### [YOUR TASK]
In the entries below, count the lines that include the word "send" and reply with the number alone.

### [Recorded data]
(** * express-server: the two route tables and their dispatch

    The repository holds two variants of one script: [src/app.js]
    (routes [/], [/intro], [/about]) and [src/unnamed/part_001]
    (routes [/], [/intro], [/section]).  Each script creates an Express
    application, registers three GET routes whose handlers call
    [res.send] on a string literal, and calls [app.listen(PORT, cb)].

    The scripts are embedded in [AppJs] and [Part001].  What they call
    is embedded in [Node] (methods, console, the listening server) and
    [Express] (route layers, the router's dispatch loop, [res.send]
    with its entity tag and freshness check, the final handler);
    [Crypto] holds the digest the entity tag is made of.  Express is a
    dependency of the repository and the scripts do not pin its major
    release, so the embedding carries the release as a parameter
    ([Express.release]) wherever releases 4 and 5 behave differently.

    A request is its method, its pathname and its headers.  The
    headers Node itself adds when it writes a response ([Date],
    [Connection]) are not part of a response here. *)

From Stdlib Require Import Strings.String Strings.Ascii Lists.List.
From Stdlib Require Import NArith Bool Arith Lia.
From Stdlib Require Import Numbers.DecimalString Numbers.HexadecimalString.
Import ListNotations.
Open Scope string_scope.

### [FINISHED TASK]
2